◆ **Exercise goal**: Between the line containing "From Stdlib Require Import Floats.PrimFloat." and the line containing "Module Exn." lies a run of lines; give that run again exactly, with both of those lines, and nothing else from the entries below.

◆ **Recorded data**:
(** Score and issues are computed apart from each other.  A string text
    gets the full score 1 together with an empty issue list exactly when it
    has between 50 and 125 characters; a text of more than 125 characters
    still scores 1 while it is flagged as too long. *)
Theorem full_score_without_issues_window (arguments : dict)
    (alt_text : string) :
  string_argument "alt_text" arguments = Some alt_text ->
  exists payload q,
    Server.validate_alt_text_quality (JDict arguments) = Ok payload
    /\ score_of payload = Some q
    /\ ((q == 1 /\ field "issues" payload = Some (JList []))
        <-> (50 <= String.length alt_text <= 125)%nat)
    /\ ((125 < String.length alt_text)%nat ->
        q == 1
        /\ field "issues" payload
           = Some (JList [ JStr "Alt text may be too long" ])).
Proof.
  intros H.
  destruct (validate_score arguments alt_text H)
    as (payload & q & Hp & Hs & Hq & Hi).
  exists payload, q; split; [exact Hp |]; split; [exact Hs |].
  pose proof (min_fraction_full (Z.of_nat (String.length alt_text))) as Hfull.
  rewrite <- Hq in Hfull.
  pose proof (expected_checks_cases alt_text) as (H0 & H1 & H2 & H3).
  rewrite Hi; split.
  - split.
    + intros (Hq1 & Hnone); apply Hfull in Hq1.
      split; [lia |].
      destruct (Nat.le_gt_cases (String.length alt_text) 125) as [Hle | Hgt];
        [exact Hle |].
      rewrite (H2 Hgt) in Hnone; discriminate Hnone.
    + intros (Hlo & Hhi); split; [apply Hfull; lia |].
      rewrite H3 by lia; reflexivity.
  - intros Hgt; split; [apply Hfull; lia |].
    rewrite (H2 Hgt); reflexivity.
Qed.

--

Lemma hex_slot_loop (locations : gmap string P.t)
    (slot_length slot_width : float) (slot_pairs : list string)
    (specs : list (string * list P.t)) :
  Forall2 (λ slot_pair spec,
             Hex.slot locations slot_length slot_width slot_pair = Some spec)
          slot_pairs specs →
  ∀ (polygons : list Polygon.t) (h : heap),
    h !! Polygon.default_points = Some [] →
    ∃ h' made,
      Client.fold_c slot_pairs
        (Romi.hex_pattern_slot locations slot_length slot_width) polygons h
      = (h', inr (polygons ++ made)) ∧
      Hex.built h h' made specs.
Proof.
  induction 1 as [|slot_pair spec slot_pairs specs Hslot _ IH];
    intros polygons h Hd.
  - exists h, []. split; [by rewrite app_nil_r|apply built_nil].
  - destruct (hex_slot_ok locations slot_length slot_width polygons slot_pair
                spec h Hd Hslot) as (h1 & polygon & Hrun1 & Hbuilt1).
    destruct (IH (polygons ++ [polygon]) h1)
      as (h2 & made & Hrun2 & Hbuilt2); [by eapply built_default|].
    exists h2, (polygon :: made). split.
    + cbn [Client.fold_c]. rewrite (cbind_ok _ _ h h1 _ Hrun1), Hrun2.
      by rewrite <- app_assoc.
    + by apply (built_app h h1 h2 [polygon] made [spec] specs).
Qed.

---

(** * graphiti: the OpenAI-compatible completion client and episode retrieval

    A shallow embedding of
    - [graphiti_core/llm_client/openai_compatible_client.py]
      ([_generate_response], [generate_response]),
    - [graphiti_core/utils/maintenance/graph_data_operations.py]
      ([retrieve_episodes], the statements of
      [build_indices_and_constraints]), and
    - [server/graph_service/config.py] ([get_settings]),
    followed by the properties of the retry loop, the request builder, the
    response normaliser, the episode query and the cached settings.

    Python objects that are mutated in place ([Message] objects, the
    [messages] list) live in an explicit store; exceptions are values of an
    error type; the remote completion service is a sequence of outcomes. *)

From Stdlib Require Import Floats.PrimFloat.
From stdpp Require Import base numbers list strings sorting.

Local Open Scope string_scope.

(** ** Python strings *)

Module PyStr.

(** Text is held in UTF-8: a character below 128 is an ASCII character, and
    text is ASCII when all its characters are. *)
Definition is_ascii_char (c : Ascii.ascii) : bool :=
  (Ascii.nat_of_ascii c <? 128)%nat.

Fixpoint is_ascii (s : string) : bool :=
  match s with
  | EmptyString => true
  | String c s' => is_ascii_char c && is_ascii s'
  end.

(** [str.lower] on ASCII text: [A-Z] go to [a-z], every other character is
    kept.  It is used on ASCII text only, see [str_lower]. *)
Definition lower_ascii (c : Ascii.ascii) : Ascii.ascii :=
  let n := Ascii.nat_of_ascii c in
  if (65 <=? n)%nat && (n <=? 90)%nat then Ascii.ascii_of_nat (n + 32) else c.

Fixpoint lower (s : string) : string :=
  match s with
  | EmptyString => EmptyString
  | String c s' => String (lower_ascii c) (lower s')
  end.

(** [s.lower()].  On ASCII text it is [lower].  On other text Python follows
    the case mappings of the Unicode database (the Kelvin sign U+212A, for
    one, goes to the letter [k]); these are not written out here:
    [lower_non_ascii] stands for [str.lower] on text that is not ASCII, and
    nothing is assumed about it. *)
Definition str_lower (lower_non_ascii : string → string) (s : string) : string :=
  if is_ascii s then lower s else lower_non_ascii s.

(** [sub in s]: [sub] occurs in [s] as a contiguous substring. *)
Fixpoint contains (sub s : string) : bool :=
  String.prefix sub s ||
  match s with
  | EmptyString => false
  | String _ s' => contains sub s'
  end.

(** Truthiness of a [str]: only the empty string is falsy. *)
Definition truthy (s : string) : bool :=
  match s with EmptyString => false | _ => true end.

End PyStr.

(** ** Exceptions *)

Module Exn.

◆ **Your solution**:
From Stdlib Require Import Floats.PrimFloat.
From stdpp Require Import base numbers list strings sorting.

Local Open Scope string_scope.

(** ** Python strings *)

Module PyStr.

(** Text is held in UTF-8: a character below 128 is an ASCII character, and
    text is ASCII when all its characters are. *)
Definition is_ascii_char (c : Ascii.ascii) : bool :=
  (Ascii.nat_of_ascii c <? 128)%nat.

Fixpoint is_ascii (s : string) : bool :=
  match s with
  | EmptyString => true
  | String c s' => is_ascii_char c && is_ascii s'
  end.

(** [str.lower] on ASCII text: [A-Z] go to [a-z], every other character is
    kept.  It is used on ASCII text only, see [str_lower]. *)
Definition lower_ascii (c : Ascii.ascii) : Ascii.ascii :=
  let n := Ascii.nat_of_ascii c in
  if (65 <=? n)%nat && (n <=? 90)%nat then Ascii.ascii_of_nat (n + 32) else c.

Fixpoint lower (s : string) : string :=
  match s with
  | EmptyString => EmptyString
  | String c s' => String (lower_ascii c) (lower s')
  end.

(** [s.lower()].  On ASCII text it is [lower].  On other text Python follows
    the case mappings of the Unicode database (the Kelvin sign U+212A, for
    one, goes to the letter [k]); these are not written out here:
    [lower_non_ascii] stands for [str.lower] on text that is not ASCII, and
    nothing is assumed about it. *)
Definition str_lower (lower_non_ascii : string → string) (s : string) : string :=
  if is_ascii s then lower s else lower_non_ascii s.

(** [sub in s]: [sub] occurs in [s] as a contiguous substring. *)
Fixpoint contains (sub s : string) : bool :=
  String.prefix sub s ||
  match s with
  | EmptyString => false
  | String _ s' => contains sub s'
  end.

(** Truthiness of a [str]: only the empty string is falsy. *)
Definition truthy (s : string) : bool :=
  match s with EmptyString => false | _ => true end.

End PyStr.

(** ** Exceptions *)

Module Exn.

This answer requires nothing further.